#### WORK REQUIRED:
Repeat exactly, please, the lines that begin at the start of the listing and end at the line holding "assert (H' : s1 - ct <= s2 - ct) by lra.".
_ _ _
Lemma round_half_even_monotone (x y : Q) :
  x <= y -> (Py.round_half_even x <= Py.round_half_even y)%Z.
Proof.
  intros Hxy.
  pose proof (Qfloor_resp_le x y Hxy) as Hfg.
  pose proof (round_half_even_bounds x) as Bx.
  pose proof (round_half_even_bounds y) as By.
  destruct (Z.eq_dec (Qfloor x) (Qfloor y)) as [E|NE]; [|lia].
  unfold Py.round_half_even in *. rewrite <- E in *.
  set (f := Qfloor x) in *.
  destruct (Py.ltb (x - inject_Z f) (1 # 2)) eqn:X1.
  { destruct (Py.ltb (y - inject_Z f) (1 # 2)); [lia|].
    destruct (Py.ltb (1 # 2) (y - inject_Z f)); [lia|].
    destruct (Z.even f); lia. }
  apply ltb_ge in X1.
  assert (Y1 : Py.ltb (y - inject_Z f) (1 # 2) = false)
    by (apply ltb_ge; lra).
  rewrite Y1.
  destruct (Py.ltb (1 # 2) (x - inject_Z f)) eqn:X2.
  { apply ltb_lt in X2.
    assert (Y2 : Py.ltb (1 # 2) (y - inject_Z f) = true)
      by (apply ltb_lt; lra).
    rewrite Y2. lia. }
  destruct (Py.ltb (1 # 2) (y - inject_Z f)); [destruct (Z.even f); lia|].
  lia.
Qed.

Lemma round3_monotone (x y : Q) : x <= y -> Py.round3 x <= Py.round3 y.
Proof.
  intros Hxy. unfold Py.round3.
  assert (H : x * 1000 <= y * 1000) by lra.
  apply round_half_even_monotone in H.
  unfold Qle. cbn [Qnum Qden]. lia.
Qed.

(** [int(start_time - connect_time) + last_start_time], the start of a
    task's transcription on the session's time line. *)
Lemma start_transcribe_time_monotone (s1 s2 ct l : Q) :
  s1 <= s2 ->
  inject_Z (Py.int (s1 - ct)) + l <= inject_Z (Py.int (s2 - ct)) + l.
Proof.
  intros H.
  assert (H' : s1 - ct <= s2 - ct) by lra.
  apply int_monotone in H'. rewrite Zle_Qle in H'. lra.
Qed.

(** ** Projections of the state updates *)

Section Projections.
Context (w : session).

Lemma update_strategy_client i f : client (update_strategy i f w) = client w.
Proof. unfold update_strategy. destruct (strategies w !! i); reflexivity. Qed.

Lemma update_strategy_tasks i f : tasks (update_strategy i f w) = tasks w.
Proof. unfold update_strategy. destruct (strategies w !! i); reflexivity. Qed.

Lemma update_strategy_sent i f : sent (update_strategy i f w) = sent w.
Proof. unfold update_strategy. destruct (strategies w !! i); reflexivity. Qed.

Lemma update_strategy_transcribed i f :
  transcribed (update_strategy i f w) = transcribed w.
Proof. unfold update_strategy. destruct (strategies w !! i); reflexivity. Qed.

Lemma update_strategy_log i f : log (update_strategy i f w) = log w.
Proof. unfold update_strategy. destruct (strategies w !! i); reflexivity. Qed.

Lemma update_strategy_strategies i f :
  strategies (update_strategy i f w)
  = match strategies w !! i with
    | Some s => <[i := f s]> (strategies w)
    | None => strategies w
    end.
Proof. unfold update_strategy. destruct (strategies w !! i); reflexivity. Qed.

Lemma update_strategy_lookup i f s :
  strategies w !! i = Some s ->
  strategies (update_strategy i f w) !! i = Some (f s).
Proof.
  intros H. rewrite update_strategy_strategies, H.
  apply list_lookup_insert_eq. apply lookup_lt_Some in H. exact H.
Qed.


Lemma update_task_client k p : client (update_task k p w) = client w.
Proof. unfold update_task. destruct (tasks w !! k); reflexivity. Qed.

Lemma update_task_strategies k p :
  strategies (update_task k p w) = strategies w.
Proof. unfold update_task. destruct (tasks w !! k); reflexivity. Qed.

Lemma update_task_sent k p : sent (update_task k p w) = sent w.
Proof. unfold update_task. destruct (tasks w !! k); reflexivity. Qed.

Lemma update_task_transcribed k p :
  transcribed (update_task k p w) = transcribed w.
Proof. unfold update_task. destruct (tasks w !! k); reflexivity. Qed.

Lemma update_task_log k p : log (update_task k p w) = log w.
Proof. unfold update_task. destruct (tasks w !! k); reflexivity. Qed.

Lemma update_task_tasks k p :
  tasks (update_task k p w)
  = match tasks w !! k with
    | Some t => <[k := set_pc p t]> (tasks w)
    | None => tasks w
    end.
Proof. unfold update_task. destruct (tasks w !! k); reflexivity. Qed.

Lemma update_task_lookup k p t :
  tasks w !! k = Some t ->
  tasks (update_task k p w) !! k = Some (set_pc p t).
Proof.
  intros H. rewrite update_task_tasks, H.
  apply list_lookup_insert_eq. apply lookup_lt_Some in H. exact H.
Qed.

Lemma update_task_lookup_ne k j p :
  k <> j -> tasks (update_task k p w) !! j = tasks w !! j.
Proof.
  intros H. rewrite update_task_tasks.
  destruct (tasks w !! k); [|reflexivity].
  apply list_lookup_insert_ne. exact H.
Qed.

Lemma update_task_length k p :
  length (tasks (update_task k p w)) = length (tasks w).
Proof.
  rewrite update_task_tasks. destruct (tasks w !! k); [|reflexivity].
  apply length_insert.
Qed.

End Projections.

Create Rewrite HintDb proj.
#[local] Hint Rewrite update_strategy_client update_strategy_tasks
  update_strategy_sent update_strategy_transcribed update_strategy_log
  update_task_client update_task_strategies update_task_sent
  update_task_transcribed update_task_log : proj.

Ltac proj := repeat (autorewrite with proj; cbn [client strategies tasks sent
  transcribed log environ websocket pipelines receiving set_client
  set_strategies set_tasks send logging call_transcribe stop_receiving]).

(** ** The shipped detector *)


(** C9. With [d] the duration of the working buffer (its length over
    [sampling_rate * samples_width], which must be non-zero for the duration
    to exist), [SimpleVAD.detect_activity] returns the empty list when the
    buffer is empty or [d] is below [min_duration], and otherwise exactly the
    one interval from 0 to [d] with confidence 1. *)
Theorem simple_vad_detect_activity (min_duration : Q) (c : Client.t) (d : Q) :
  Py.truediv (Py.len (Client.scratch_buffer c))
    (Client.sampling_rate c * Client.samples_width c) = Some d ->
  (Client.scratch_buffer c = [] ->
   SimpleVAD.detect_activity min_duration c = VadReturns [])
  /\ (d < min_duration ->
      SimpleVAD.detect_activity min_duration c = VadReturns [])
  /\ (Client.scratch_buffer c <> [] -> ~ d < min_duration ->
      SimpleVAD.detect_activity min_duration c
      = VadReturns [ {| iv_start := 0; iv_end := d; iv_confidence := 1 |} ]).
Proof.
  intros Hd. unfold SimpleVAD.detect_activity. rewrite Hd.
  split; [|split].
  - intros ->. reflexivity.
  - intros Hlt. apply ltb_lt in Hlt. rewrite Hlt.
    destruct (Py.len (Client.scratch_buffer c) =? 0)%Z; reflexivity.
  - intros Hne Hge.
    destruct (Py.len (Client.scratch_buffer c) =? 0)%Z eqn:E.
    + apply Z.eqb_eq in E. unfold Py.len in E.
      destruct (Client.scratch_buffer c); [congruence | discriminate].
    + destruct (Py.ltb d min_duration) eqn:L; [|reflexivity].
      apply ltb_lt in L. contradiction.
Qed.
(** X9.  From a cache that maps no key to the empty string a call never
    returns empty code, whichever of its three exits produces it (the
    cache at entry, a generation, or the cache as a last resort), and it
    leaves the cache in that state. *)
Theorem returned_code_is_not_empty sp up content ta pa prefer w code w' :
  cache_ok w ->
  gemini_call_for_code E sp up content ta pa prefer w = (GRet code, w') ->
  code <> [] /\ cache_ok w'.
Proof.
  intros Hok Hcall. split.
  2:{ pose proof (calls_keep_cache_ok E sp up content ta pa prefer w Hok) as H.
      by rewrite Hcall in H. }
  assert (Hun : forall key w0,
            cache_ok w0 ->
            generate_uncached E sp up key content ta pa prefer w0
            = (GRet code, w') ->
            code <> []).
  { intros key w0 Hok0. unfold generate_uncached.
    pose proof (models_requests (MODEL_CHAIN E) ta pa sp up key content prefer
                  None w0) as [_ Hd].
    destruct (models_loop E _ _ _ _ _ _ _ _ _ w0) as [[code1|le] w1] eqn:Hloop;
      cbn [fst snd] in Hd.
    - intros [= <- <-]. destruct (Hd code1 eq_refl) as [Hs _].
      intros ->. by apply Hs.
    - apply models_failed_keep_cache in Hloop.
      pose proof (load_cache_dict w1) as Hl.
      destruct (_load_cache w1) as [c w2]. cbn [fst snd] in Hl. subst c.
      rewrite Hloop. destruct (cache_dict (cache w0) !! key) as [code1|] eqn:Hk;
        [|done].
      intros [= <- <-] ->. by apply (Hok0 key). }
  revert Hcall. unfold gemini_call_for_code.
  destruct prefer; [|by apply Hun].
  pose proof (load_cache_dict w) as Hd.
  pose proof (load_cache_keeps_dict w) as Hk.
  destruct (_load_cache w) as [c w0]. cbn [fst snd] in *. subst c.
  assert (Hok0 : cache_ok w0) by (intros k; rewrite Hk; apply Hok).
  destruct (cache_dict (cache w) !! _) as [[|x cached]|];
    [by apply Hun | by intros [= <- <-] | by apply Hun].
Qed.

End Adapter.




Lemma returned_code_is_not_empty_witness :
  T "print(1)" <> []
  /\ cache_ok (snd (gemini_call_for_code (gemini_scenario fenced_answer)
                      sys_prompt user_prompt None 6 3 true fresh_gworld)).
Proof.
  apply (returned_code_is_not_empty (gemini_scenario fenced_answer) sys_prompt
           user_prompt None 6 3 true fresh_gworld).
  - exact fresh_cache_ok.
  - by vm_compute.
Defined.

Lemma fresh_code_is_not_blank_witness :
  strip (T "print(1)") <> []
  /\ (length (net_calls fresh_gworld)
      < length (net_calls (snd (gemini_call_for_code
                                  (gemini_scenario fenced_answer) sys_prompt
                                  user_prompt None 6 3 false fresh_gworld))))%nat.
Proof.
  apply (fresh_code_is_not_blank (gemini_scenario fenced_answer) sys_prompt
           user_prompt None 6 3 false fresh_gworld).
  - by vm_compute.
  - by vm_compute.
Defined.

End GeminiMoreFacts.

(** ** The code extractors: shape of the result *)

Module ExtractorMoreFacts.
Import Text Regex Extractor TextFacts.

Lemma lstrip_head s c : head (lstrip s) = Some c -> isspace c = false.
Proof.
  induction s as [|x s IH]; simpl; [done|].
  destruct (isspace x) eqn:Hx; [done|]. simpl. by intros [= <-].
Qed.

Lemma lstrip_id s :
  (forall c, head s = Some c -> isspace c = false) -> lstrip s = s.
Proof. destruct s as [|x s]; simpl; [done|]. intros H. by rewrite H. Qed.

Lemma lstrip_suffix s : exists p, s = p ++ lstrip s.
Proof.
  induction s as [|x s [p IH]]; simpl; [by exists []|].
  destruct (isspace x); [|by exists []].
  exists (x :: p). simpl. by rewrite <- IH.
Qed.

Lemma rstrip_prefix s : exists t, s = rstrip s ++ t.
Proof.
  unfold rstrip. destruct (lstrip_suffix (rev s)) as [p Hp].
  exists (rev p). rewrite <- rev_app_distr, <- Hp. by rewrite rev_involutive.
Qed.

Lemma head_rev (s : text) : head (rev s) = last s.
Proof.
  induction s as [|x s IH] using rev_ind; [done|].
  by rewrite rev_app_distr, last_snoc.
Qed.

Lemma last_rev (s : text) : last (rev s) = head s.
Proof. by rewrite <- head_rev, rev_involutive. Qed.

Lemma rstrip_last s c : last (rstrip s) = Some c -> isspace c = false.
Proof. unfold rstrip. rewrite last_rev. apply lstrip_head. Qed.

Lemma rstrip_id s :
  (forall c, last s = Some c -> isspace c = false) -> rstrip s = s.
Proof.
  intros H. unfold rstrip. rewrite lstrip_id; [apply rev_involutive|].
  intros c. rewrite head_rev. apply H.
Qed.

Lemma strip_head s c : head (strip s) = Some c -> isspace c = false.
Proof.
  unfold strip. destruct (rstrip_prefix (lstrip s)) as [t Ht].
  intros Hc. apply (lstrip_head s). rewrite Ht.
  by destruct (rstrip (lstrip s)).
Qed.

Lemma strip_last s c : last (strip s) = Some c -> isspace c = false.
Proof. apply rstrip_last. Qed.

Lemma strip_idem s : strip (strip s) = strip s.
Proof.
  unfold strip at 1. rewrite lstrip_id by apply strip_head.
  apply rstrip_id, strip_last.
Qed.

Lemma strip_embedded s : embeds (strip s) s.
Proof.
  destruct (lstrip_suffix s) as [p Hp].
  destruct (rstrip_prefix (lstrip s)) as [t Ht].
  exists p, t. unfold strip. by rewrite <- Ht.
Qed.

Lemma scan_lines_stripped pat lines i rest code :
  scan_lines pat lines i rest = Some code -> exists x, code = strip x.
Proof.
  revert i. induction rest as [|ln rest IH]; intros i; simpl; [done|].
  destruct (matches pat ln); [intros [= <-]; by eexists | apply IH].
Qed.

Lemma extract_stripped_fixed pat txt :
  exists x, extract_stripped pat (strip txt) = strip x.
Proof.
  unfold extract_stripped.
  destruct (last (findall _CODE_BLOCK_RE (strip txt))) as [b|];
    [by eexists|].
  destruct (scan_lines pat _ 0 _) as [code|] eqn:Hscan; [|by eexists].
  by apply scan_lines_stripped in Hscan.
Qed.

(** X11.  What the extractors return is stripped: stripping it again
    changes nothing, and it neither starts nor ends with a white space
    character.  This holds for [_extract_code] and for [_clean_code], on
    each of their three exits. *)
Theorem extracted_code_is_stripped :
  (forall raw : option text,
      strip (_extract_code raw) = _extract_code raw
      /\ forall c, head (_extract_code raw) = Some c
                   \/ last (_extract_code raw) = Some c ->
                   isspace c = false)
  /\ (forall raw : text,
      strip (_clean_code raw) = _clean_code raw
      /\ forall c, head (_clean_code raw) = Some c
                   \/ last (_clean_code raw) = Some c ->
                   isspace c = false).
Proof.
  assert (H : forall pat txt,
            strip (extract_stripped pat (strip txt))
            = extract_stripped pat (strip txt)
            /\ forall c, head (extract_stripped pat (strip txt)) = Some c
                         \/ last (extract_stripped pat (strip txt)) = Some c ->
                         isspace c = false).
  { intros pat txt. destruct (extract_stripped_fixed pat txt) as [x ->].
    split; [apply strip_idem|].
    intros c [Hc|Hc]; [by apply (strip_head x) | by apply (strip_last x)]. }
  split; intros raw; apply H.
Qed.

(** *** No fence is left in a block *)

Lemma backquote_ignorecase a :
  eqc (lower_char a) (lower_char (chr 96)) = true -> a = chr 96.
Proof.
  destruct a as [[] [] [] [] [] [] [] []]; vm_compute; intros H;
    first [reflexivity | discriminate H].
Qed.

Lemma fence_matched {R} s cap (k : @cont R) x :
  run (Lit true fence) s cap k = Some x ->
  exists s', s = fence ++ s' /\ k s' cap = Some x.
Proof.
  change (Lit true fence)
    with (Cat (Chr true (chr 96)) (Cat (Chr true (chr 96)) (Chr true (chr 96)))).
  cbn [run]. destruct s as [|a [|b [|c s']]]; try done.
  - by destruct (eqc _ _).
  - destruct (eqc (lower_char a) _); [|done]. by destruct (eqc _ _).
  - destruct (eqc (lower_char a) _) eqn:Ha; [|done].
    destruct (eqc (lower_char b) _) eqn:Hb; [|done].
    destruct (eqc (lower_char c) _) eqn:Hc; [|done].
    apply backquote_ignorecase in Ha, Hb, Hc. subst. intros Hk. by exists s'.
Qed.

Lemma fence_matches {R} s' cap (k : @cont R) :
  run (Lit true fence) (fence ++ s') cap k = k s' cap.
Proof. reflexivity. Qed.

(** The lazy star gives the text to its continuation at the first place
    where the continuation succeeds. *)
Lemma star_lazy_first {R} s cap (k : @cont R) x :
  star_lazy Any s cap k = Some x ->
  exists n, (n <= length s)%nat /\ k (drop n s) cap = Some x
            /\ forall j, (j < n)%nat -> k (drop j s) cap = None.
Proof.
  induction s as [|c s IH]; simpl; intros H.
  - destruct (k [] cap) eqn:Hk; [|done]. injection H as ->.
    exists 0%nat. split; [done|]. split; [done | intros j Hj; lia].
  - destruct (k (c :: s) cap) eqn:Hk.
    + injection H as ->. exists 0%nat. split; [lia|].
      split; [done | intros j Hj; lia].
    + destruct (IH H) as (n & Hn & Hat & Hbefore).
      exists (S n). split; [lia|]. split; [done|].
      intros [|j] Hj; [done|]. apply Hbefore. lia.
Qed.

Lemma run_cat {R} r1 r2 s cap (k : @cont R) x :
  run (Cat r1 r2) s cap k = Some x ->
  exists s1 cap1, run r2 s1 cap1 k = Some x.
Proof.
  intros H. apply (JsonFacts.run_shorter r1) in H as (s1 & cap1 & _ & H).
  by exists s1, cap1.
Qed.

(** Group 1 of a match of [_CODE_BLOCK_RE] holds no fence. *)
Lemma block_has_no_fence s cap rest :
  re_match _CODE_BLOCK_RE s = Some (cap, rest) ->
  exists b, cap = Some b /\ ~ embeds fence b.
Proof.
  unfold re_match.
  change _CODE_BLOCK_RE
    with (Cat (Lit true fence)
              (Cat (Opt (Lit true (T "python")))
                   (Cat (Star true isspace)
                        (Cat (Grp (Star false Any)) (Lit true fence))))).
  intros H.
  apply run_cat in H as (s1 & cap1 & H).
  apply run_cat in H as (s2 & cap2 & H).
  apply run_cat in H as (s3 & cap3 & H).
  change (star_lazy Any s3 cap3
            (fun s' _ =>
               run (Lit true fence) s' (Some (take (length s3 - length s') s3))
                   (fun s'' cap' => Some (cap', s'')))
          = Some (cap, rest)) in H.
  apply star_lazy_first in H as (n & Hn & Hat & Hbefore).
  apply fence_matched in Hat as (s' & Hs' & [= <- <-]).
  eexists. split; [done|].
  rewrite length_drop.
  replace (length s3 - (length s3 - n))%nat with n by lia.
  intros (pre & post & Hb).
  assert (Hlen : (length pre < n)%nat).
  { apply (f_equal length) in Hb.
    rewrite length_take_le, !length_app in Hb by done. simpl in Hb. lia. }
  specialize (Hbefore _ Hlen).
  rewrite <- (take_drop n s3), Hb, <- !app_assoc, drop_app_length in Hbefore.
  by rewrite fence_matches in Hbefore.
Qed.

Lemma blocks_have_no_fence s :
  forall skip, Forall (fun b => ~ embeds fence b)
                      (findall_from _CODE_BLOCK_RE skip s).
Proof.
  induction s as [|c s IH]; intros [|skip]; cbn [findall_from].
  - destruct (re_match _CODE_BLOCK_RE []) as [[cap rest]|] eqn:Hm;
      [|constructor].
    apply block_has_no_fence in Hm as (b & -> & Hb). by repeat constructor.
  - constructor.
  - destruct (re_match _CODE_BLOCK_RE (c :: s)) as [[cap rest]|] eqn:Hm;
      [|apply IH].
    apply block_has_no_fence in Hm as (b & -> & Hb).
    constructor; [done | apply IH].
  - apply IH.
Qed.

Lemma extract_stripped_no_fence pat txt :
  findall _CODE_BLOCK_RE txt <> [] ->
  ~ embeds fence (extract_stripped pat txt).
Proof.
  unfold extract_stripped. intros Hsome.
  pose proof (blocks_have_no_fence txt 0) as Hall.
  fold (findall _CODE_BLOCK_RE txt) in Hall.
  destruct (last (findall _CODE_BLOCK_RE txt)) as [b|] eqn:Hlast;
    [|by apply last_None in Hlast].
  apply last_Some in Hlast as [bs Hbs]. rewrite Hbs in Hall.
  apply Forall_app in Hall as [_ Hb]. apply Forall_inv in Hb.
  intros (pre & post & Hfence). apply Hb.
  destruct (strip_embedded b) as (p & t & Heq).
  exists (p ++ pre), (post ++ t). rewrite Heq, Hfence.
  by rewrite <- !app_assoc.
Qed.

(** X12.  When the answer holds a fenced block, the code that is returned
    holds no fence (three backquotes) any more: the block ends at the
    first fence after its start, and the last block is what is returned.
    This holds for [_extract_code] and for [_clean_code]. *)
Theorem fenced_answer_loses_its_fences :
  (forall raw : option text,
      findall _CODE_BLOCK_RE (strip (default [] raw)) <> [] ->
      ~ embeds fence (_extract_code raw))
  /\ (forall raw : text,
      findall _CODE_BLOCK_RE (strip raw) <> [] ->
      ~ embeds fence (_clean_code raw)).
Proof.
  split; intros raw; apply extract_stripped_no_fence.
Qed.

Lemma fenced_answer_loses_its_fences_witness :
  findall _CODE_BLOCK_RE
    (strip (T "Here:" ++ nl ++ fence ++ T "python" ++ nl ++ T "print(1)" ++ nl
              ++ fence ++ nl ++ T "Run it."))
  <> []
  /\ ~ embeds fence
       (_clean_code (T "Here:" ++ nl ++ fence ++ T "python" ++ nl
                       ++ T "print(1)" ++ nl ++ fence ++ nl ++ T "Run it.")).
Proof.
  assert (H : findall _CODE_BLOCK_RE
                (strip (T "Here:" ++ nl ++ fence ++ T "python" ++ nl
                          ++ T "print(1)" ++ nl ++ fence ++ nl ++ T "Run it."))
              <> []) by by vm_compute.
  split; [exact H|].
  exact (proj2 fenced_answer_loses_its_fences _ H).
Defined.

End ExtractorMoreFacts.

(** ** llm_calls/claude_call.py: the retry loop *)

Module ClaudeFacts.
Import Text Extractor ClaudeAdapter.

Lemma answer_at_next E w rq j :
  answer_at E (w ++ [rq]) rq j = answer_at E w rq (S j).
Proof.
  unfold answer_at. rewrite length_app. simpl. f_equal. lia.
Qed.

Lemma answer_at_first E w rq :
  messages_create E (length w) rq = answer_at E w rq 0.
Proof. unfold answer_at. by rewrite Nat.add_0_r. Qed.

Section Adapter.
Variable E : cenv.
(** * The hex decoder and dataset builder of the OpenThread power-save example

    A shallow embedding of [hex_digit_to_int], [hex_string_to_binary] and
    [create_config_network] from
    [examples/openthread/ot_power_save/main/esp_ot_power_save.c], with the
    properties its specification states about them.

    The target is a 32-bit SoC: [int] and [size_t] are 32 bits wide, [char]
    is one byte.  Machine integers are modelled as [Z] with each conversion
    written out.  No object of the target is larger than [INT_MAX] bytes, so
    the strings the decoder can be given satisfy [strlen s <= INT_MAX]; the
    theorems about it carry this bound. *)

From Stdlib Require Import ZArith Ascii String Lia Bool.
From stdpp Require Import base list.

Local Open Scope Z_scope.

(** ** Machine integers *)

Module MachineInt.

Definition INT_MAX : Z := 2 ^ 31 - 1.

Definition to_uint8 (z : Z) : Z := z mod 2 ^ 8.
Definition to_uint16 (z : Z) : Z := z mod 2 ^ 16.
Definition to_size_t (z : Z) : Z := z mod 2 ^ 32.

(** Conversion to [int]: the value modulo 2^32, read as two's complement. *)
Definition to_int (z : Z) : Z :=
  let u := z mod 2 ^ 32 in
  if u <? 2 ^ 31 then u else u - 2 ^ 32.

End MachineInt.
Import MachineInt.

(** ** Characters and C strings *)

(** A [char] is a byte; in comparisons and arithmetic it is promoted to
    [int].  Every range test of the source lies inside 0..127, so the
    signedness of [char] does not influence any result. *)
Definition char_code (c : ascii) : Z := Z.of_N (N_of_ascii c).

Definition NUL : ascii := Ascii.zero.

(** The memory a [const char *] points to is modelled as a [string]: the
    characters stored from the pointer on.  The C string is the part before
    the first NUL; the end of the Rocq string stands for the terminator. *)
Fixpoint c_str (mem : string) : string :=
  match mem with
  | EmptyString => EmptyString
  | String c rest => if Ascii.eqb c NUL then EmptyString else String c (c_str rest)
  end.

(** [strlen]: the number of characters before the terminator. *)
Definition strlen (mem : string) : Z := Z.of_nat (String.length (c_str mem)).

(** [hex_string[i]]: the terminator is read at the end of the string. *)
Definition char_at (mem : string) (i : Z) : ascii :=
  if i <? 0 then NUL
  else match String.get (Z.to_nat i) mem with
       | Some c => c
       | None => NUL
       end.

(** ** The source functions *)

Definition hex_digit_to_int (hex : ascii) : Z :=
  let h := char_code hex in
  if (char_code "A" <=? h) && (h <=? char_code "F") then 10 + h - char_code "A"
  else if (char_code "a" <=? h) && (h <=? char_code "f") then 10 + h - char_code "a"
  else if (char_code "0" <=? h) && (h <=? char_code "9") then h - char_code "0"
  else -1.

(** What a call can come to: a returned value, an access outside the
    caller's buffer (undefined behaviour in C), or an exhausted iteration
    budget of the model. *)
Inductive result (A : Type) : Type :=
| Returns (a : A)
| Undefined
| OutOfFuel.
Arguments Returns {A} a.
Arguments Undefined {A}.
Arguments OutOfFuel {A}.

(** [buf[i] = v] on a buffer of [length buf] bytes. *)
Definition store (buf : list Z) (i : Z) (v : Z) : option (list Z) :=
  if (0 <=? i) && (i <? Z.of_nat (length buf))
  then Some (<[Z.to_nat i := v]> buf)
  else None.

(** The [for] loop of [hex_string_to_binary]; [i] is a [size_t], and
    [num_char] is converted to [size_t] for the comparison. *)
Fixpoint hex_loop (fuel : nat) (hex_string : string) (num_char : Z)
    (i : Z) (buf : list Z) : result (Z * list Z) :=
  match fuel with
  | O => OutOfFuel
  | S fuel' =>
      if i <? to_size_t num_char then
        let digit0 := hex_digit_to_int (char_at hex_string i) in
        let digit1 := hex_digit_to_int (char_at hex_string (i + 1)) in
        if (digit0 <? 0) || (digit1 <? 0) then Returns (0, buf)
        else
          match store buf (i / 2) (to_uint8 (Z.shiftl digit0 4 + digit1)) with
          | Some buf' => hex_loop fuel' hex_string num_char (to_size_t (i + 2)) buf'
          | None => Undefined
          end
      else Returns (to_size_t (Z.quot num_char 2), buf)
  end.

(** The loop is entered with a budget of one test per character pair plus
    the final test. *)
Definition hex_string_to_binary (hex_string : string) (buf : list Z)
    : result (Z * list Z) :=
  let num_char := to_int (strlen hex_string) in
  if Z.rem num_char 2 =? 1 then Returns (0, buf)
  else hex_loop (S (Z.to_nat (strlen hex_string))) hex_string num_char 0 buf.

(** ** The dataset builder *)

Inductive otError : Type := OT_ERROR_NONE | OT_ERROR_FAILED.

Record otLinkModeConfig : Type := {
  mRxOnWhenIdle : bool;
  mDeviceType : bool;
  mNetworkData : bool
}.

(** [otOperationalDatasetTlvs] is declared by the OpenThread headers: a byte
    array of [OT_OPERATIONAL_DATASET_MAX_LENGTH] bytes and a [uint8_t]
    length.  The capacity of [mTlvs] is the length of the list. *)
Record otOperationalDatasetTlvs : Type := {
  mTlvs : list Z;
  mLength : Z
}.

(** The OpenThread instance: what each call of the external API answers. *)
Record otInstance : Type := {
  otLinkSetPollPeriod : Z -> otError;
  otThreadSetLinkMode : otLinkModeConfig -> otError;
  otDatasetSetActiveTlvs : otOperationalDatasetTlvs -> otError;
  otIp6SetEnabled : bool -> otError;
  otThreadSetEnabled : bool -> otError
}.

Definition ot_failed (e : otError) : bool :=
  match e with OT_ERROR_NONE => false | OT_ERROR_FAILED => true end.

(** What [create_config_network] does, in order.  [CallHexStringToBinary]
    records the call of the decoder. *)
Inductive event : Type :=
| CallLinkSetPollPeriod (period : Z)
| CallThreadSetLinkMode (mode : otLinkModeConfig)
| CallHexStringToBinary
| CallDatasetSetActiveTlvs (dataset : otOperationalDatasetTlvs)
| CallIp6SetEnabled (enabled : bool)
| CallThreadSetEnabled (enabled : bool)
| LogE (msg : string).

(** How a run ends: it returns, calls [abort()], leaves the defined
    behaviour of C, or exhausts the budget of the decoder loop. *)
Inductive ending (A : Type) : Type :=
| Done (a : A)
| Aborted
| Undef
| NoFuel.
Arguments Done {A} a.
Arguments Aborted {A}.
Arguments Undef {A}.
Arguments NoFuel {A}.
_ _ _
#### SOLUTION FOR THIS EXERCISE:
Lemma round_half_even_monotone (x y : Q) :
  x <= y -> (Py.round_half_even x <= Py.round_half_even y)%Z.
Proof.
  intros Hxy.
  pose proof (Qfloor_resp_le x y Hxy) as Hfg.
  pose proof (round_half_even_bounds x) as Bx.
  pose proof (round_half_even_bounds y) as By.
  destruct (Z.eq_dec (Qfloor x) (Qfloor y)) as [E|NE]; [|lia].
  unfold Py.round_half_even in *. rewrite <- E in *.
  set (f := Qfloor x) in *.
  destruct (Py.ltb (x - inject_Z f) (1 # 2)) eqn:X1.
  { destruct (Py.ltb (y - inject_Z f) (1 # 2)); [lia|].
    destruct (Py.ltb (1 # 2) (y - inject_Z f)); [lia|].
    destruct (Z.even f); lia. }
  apply ltb_ge in X1.
  assert (Y1 : Py.ltb (y - inject_Z f) (1 # 2) = false)
    by (apply ltb_ge; lra).
  rewrite Y1.
  destruct (Py.ltb (1 # 2) (x - inject_Z f)) eqn:X2.
  { apply ltb_lt in X2.
    assert (Y2 : Py.ltb (1 # 2) (y - inject_Z f) = true)
      by (apply ltb_lt; lra).
    rewrite Y2. lia. }
  destruct (Py.ltb (1 # 2) (y - inject_Z f)); [destruct (Z.even f); lia|].
  lia.
Qed.

Lemma round3_monotone (x y : Q) : x <= y -> Py.round3 x <= Py.round3 y.
Proof.
  intros Hxy. unfold Py.round3.
  assert (H : x * 1000 <= y * 1000) by lra.
  apply round_half_even_monotone in H.
  unfold Qle. cbn [Qnum Qden]. lia.
Qed.

(** [int(start_time - connect_time) + last_start_time], the start of a
    task's transcription on the session's time line. *)
Lemma start_transcribe_time_monotone (s1 s2 ct l : Q) :
  s1 <= s2 ->
  inject_Z (Py.int (s1 - ct)) + l <= inject_Z (Py.int (s2 - ct)) + l.
Proof.
  intros H.
  assert (H' : s1 - ct <= s2 - ct) by lra.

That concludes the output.